Submerged Arc Welding (SAW)

Submerged Arc Welding is a semi-automatic or automatic welding process. In SAW, the electrode (filler wire) is continuously fed from a reel, and the welding arc is completely submerged under a layer of granular flux supplied from a hopper. The flux melts to form a protective slag layer, shielding the weld pool from contamination.

SAW offers several advantages, including:

• High welding speed and productivity

• Deep penetration with high weld strength

• Good corrosion resistance and ductility

• Excellent weld quality with minimal fumes and spatter

SAW is commonly used for bridge construction, large structural members, and long seam welds in plate girders.

Flux-Cored Arc Welding (FCAW)

In Flux-Cored Arc Welding, the electrode is a tubular wire filled with flux and continuously fed from a spool. During welding, the core flux melts and generates a shielding gas (self-shielded FCAW) or may require an external shielding gas (gas-shielded FCAW). The molten flux protects the weld from atmospheric contamination.

FCAW provides high deposition rates and can be used for thick sections, but the electrode size range is limited.

Welding Inspection

To ensure high-quality welding, a proper Welding Procedure Specification (WPS) must be developed, and welding must be performed by qualified welders and supervised by competent inspectors. Welding quality is influenced by several factors such as current, voltage, base and filler material compatibility, welding position, and technique.

Several tests can be carried out to verify weld quality:

1. Visual Inspection (VT)

A competent inspector visually assesses the weld. Through visual inspection, the weld size, profile, fusion, and finish can be evaluated. A uniform color indicates satisfactory cooling, while an overheated weld may appear oxidized or rusty. Visual inspection also provides an indication of possible subsurface defects.

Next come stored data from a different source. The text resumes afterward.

(** [messages().list(q, maxResults)]: the identifiers of at most
    [maxResults] messages that the query selects. *)
Definition messages_list (env : Env) (maxResults : nat)
  : M World (list string) :=
  call env GmailList ;;;
  w <- get ;;
  ret (map msg_id (firstn maxResults (filter (interac_query env) (inbox w)))).

(** [messages().get(id)] *)
Definition messages_get (env : Env) (id : string) : M World Message :=
  call env (GmailGet id) ;;;
  w <- get ;;
  match find (fun m => String.eqb (msg_id m) id) (inbox w) with
  | Some m => ret m
  | None => raise (OtherException "Requested entity was not found.")
  end.

(** The loop of [fetch_new_payments] over the message references. *)
Fixpoint fetch_each (env : Env) (refs : list string)
  : M World (list ParsedInteracEmail) :=
  match refs with
  | [] => ret []
  | id :: refs' =>
      message <- messages_get env id ;;
      let parsed :=
        Parser.parse_interac_email id (msg_subject message)
          (msg_body message) (msg_date message) in
      rest <- fetch_each env refs' ;;
      ret (match parsed with
           | Some p => p :: rest
           | None => rest
           end)
  end.

(** [fetch_new_payments] *)
Definition fetch_new_payments (env : Env) : M World (list ParsedInteracEmail) :=
  messages <- messages_list env 20 ;;
  fetch_each env messages.
(* ===== verification/Prelude.v ===== *)
(** * A verification development of the Cosiek/v HTML word counter

    The repository is a small Python tool: [src/run.py] fetches a web page,
    hands the HTML text to the incremental parser of
    [src/html_parser/parser.py], asks the resulting tree for its visible text,
    and gives that text to the word-frequency analyser of
    [src/analyser/analyse.py], which prints and saves the ten most used words.

    ** How the program is built and how the files model it

    - [Prelude] (this file): the shared vocabulary: the [pyscope] notations,
      the list helper [update_last] used by the tree dispatcher to rewrite the
      last child of a node (Python's [self.nodes[-1].digest(buffer)]), the
      [pyhtml] hint databases and the development's tactics.
    - [PyStr]: the semantics of the Python [str] operations the code calls:
      [startswith], [endswith], [in] ([contains]), [split(sep)[0]]
      ([split_first]), [strip] and the truthiness of its result, ["sep".join]
      ([String.concat]).  A Rocq [string] is a sequence of 8-bit characters;
      it stands for a Python [str] whose code points are all below 256
      (Latin-1), and [is_space] is Python's [str.isspace] on that range.
    - [NodeType]: [NODE_TYPE_NAME_MATCHER] and [get_node_type]
      (parser.py l.3, l.149-153), [VOID_TYPES], [INVISIBLE_TYPES]; the regex is
      given a relational meaning (the set of its backtracking matches) and
      the scanner is proved to return exactly the greedy match.
    - [Nodes]: the node classes of parser.py (l.22-146) as one inductive type
      [node] with a constructor per class, [will_accept], [digest] and
      [get_text] per class, [get_new_node] (l.156-177) and [RootNode].  The
      Python object graph is a tree that every node owns exclusively and that
      is only ever mutated along its rightmost open path, so it is modelled
      as a value and each [digest] returns the updated tree.  Theorems: the
      right-spine well-formedness invariant and its preservation, closed
      nodes never reopen and never change, the classification of fragments.
    - [Spine]: the open nodes of the right spine, [open_depth] of them, and
      [closer], the fragment that closes the deepest one; the liveness
      theorem that the closers, delivered in turn, close every node.
    - [Tokenizer]: the character loop of [parse_html] (l.180-195) written
      once against the [FragmentSink] interface (anything with a [digest]),
      so its theorems hold whatever the tree does: the loop equals
      "tokenize, then deliver every fragment in order" (a refinement of the
      interleaved loop by a two-pass specification), no character is lost or
      duplicated (only whitespace runs before a [<] and the unterminated tail
      are discarded), and the shape of every delivered fragment.
    - [Parser]: [parse_html] itself, the [RootNode] instance of the sink,
      lemmas that read an input tag by tag ([parse_state_tag],
      [parse_html_beside]), and the whole-parser theorems: what invisible
      elements, a [textarea], comments, void elements, doctypes, unknown
      declarations and closing tags do to the tree and to the text.
    - [PyExec]: the parser as CPython 3.12 and later runs it: every Python
      call ([RootNode.digest], each [will_accept] and [digest] method,
      [get_new_node], the class's [__init__], [get_node_type]) takes a frame
      of the recursion limit, so [RecursionError] is raised when no frame is
      left, and a missing [digest] attribute raises [AttributeError];
      [parse_py] is the same loop of [Tokenizer] on this root.
    - [Analyse]: [src/analyser/analyse.py] on MathComp's [seq]: the regex
      substitution and split, the insertion-ordered counting dictionary, the
      stable descending sort (MathComp's [sort], proved to be the unique
      stable sort, so it coincides with Python's [list.sort]) and the slice
      of [get_most_used_words].  The cleanup and the split are related to a
      reference definition, [word_runs] (the maximal runs of word
      characters): the words counted are exactly these runs.
    - [Json]: the file [save_to_file] writes: the output of Python's
      [json.dump(..., indent=4)] for the list of [(word, count)] tuples
      ([dumps_at], [encode_basestring_ascii] with [ensure_ascii]), and a
      reference decoder [json_loads] (with fuel, the length of the text)
      to state what the file means.
    - [Run]: [main] and [save_to_file] of [src/run.py] as programs of a
      state-and-exception monad [IO] over a [world] (the web answering
      [requests.get], the clock, the script's directory, the writable
      paths, the standard output and the files); a Python exception is an
      [Err] that keeps the effects already done.

    ** The theorems, by group

    - The parser as a whole (C1, C4, C12): the interleaved loop refines the
      two-pass "tokenize, then deliver" reading; every tree it returns is
      well formed; an unterminated tail is dropped.
    - The loop (C2, C9, C10): the delivered pieces spell the input; each
      fragment has the shape the loop cuts; only blank runs are dropped.
    - The tree (C3, C5, C13, C17, C18, C39): the right-spine invariant is
      kept by every [digest]; closed nodes never change; closing tags are
      matched by prefix; [get_new_node] classifies start tags; every
      element of a parsed tree has a tag name as its type.
    - Tag names (C6): [get_node_type] returns exactly the regex match.
    - Rendering (C7, C8, C11, C14, C15, C16, C28), for all inputs of the
      stated shape: an invisible element hides what it swallows; a
      [textarea] renders its raw content; a comment hides everything up to
      its first [-->]; an open element takes the closing tags of its
      ancestors and is closed by them when its name is a prefix of theirs;
      a declaration such as [<!DOCTYPE html>] and a tag name followed by a
      newline are rendered as text; void elements and doctypes take
      nothing and render nothing.
    - Liveness (C21): every open node can be closed, by as many fragments
      as the spine has open nodes.
    - Python's execution (C19, C20, C40): with three more frames than the
      input has characters the parser terminates with the model's tree; it
      never raises [AttributeError], and raises [RecursionError] exactly
      when the deepest chain of calls of a fragment exceeds the frames
      left; [k + 1] nested unclosed elements need [k + 4] frames.
    - The analyser (C22-C27, C29-C31): the counts, the keys, the order of
      the report (descending counts, ties in first-occurrence order), the
      uniqueness of the stable sort, the slice, the report holding the
      most used words, the texts without words, and the words as the runs
      of word characters.
    - The JSON file (C32, C33): it decodes back to the pairs, and it is
      pure printable ASCII.
    - The whole tool (C34-C38): the fetch failures ([ConnectionError],
      [HTTPError] on 4xx and 5xx) leave the world unchanged; a successful
      run prints the report and writes a file that decodes to the ten most
      used words; a file that cannot be written fails after the report is
      printed.

    ** Bounds and fuel

    Every definition of the program is structurally recursive on the input
    string, the input list or the tree, so no fuel is needed and every
    function is total; termination of the parser is by construction (one
    step per character).  The Python call stack is modelled by a number of
    frames, [frames], that each Python call consumes: it is the real bound
    of the program (the recursion limit), not a device of the proof, and
    [stack_needed_le] shows that one frame per character, plus three,
    always suffices (one node per fragment, one frame per node of the
    spine, and [get_new_node], [__init__] and [get_node_type] below the
    deepest).  The only fuel is that of the reference JSON
    decoder: [json_loads] gives it the length of the text plus one, and
    [jsize_length] proves that a dump is at least as long as the fuel its
    value needs, so the round trip is proved with exactly that fuel.

    ** Not modelled

    The network, the clock and the file system are parameters of the
    [world] ([requests.get] is a function from URLs to an optional
    response; [open] succeeds or raises [OSError] as [writable] says); the
    argument parser of the [__main__] block of [src/run.py] (argparse with
    one positional URL) is library code and not modelled; the unittest
    files are tests, used only as scenarios.  Python
    strings with code points above 255 are outside the model of [PyStr].
    In [Nodes], the [digest] of a [VoidHTMLNode] or [DoctypeNode] (which
    Python does not have) returns the node unchanged; [PyExec] models the
    [AttributeError] and proves it is never raised.  The frames are those
    of CPython 3.12 and later, where only Python code counts toward the
    recursion limit; before 3.12 some C calls ([type.__call__], [str]
    methods with [METH_VARARGS]) count as well and the parser needs a few
    more frames, which is not modelled.  The recursion depth of [get_text]
    is not modelled: it depends on the Python version (a list
    comprehension has a frame of its own before Python 3.12), and it is
    below the depth [digest] already needs to build the tree.

    ** Left for later

    The per-fragment [-->] test of [CommentNode] is not compared with the
    spec's test on the whole accumulated comment in general (C11 shows
    that a comment closes at its first [-->]); the recursion depth of
    [get_text]. *)

From Stdlib Require Import List Bool Lia.
Import ListNotations.

Declare Scope pyscope.
Delimit Scope pyscope with py.

(** The hint database of the development: rewriting and resolution lemmas
    on the generic helpers, extended by every component file. *)
Create HintDb pyhtml.
Create Rewrite HintDb pyhtml_rw.

(** ** [update_last]: rewrite the last element of a list, if it agrees

    [update_last f l] is [None] when [l] is empty or [f] refuses the last
    element, and otherwise replaces the last element [x] by [y] when
    [f x = Some y].  It is the [if self.nodes and self.nodes[-1].will_accept
    (buffer): self.nodes[-1].digest(buffer)] step of the dispatcher. *)
Fixpoint update_last {A} (f : A -> option A) (l : list A) : option (list A) :=
  match l with
  | [] => None
  | x :: l' =>
      match l' with
      | [] => option_map (fun y => [y]) (f x)
      | _ :: _ => option_map (cons x) (update_last f l')
      end
  end.

Section UpdateLast.
Context {A : Type}.
Implicit Types (f : A -> option A) (l : list A) (x y : A).

Lemma update_last_app f l x :
  update_last f (l ++ [x]) = option_map (fun y => l ++ [y]) (f x).
Proof.
  induction l as [|a l IH]; [reflexivity|].
  cbn [app]. destruct l as [|b l]; cbn in *.
  - destruct (f x); reflexivity.
  - rewrite IH. destruct (f x); reflexivity.
Qed.

Lemma update_last_nil f : update_last f [] = None.
Proof. reflexivity. Qed.

(** Every list is empty or ends in a last element. *)
Lemma list_snoc_cases l : l = [] \/ exists l' x, l = l' ++ [x].
Proof.
  destruct l as [|a l]; [now left|right].
  destruct (exists_last (l := a :: l) ltac:(discriminate)) as (l' & x & E).
  eauto.
Qed.

Lemma update_last_Some f l l' :
  update_last f l = Some l' ->
  exists pre x y, l = pre ++ [x] /\ f x = Some y /\ l' = pre ++ [y].
Proof.
  destruct (list_snoc_cases l) as [->|(pre & x & ->)]; [discriminate|].
  rewrite update_last_app. destruct (f x) as [y|] eqn:E; [|discriminate].
  cbn. intros [= <-]. now exists pre, x, y.
Qed.

Lemma update_last_None f l :
  update_last f l = None -> l = [] \/ exists pre x, l = pre ++ [x] /\ f x = None.
Proof.
  destruct (list_snoc_cases l) as [->|(pre & x & ->)]; [now left|].
  rewrite update_last_app. destruct (f x) eqn:E; [discriminate|].
  right. now exists pre, x.
Qed.
End UpdateLast.

#[export] Hint Rewrite @update_last_app : pyhtml_rw.

(** ** [last_map]: split off the last element and apply a function to it

    [last_map f l] is [Some (pre, f x)] when [l = pre ++ [x]]: the view of
    [self.nodes[-1]] used by the analyses of the open spine and by the
    model of the call stack. *)
Fixpoint last_map {A B} (f : A -> B) (l : list A) : option (list A * B) :=
  match l with
  | [] => None
  | x :: l' =>
      match l' with
      | [] => Some ([], f x)
      | _ :: _ => option_map (fun p => (x :: fst p, snd p)) (last_map f l')
      end
  end.

Lemma last_map_snoc {A B} (f : A -> B) (l : list A) (x : A) :
  last_map f (l ++ [x]) = Some (l, f x).
Proof.
  induction l as [|a l IH]; [reflexivity|].
  cbn [app]. destruct l as [|b l]; [reflexivity|].
  cbn [app] in IH |- *. change (last_map f (a :: b :: l ++ [x]))
    with (option_map (fun p => (a :: fst p, snd p)) (last_map f (b :: l ++ [x]))).
  now rewrite IH.
Qed.

Lemma last_map_nil {A B} (f : A -> B) : last_map f [] = None.
Proof. reflexivity. Qed.

#[export] Hint Rewrite @last_map_snoc @last_map_nil : pyhtml_rw.

(** ** Shared lemmas on lists *)

Lemma Forall_app_snoc {A} (P : A -> Prop) l x :
  Forall P (l ++ [x]) <-> Forall P l /\ P x.
Proof.
  rewrite Forall_app. split; [intros [H1 H2]; inversion H2; auto|].
  intros [H1 H2]; auto.
Qed.

Lemma removelast_snoc {A} (l : list A) x : removelast (l ++ [x]) = l.
Proof. rewrite removelast_app by discriminate. simpl. apply app_nil_r. Qed.

#[export] Hint Rewrite @removelast_snoc : pyhtml_rw.

(** ** Tactics *)

(** Case analysis on every boolean test and option in the goal, the way the
    Python code branches on [if]/[elif]; equations are kept. *)
Ltac case_ifs :=
  repeat match goal with
  | |- context [if ?b then _ else _] =>
      lazymatch b with
      | context [if _ then _ else _] => fail
      | _ => destruct b eqn:?
      end
  end.

(** Simplify with the development's rewrite database. *)
Ltac py_simpl := repeat (progress (cbn in *; autorewrite with pyhtml_rw in *)).
(** The dispatcher changes at most the last child, by digesting it; so
    every property of the [i]-th child that digesting the accepting last
    child preserves, and that a frozen child has, is preserved. *)
Lemma delegate_nth (b : string) (ns : list node) (i : nat) (P : node -> Prop) :
  (forall x, In x ns -> will_accept b x = true -> P x -> P (digest b x)) ->
  forall m, nth_error ns i = Some m -> P m ->
  match delegate b ns with
  | Some ns' => exists m', nth_error ns' i = Some m' /\ P m'
  | None => nth_error (ns ++ [get_new_node b]) i = Some m
  end.
Proof.
  intros Hstep m Hi Hm. destruct_children ns.
  - destruct i; discriminate.
  - assert (Hlt : i < length (pre ++ [x])) by (apply nth_error_Some; congruence).
    rewrite length_app in Hlt. cbn in Hlt.
    destruct (will_accept b x) eqn:Ea.
    + destruct (Nat.eq_dec i (length pre)) as [->|Hne].
      * rewrite nth_error_app2, Nat.sub_diag in Hi by lia. injection Hi as <-.
        exists (digest b x). rewrite nth_error_app2, Nat.sub_diag by lia.
        split; [reflexivity|]. apply Hstep; auto using in_or_app, in_eq.
      * rewrite nth_error_app1 in Hi |- * by lia. eauto.
    + rewrite nth_error_app1; auto. rewrite length_app. cbn. lia.
Qed.

(** A frozen node below an accepting node is still there, unchanged,
    after [digest]. *)
Lemma digest_subtree_frozen (b : string) (m : node) :
  will_accept b m = true ->
  forall p n, subtree p m = Some n -> is_frozen n = true ->
  subtree p (digest b m) = Some n.
Proof.
  induction m using node_tree_ind; intros Ha p n Hp Hf;
    destruct p as [|i p]; cbn in Hp; try discriminate;
    try (injection Hp as <-; now rewrite will_accept_frozen in Ha).
  rewrite Forall_forall in H.
  destruct (nth_error ns i) as [m|] eqn:Hi; [|discriminate].
  pose proof (delegate_nth b ns i (fun m => subtree p m = Some n)
                (fun x Hx Hax Hpx => H x Hx Hax p n Hpx Hf) m Hi Hp) as Hd.
  rewrite digest_HTMLNode. destruct (delegate b ns) as [ns'|].
  - destruct Hd as (m' & Hm' & Hp'). cbn. now rewrite Hm'.
  - destruct (startswith b ("</" ++ type_str t)); cbn; [now rewrite Hi|now rewrite Hd].
Qed.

2. Liquid Penetrant Testing (PT)

This method is suitable for detecting surface-breaking cracks. A visible or fluorescent dye is applied to the weld surface and then cleaned. A developer (powder) is applied, which draws out the dye trapped in cracks, making them visible. PT is effective for detecting fine cracks and surface defects.

3. Magnetic Particle Testing (MT)

Used for ferromagnetic materials, this method involves magnetizing the weld. Magnetic fields form north and south poles at the edges of surface cracks. A dry powder or liquid with magnetic particles is then applied, and it accumulates at discontinuities, revealing their location and size. MT can detect surface cracks and shallow subsurface defects.

4. Ultrasonic Testing (UT)

High-frequency sound waves are transmitted into the weld. Discontinuities reflect waves back at different times, helping locate internal defects and assess their severity. UT is effective for carbon steel and low-alloy steel but is less suitable for stainless steel or coarse-grained materials.

5. Radiographic Testing (RT)

This method uses X-ray or gamma rays to inspect the internal structure of welds. It is suitable for butt welds where equipment access is possible. Interpretation of radiographs for fillet welds is more difficult. RT is useful for determining the extent and percentage of defective welds but is relatively expensive.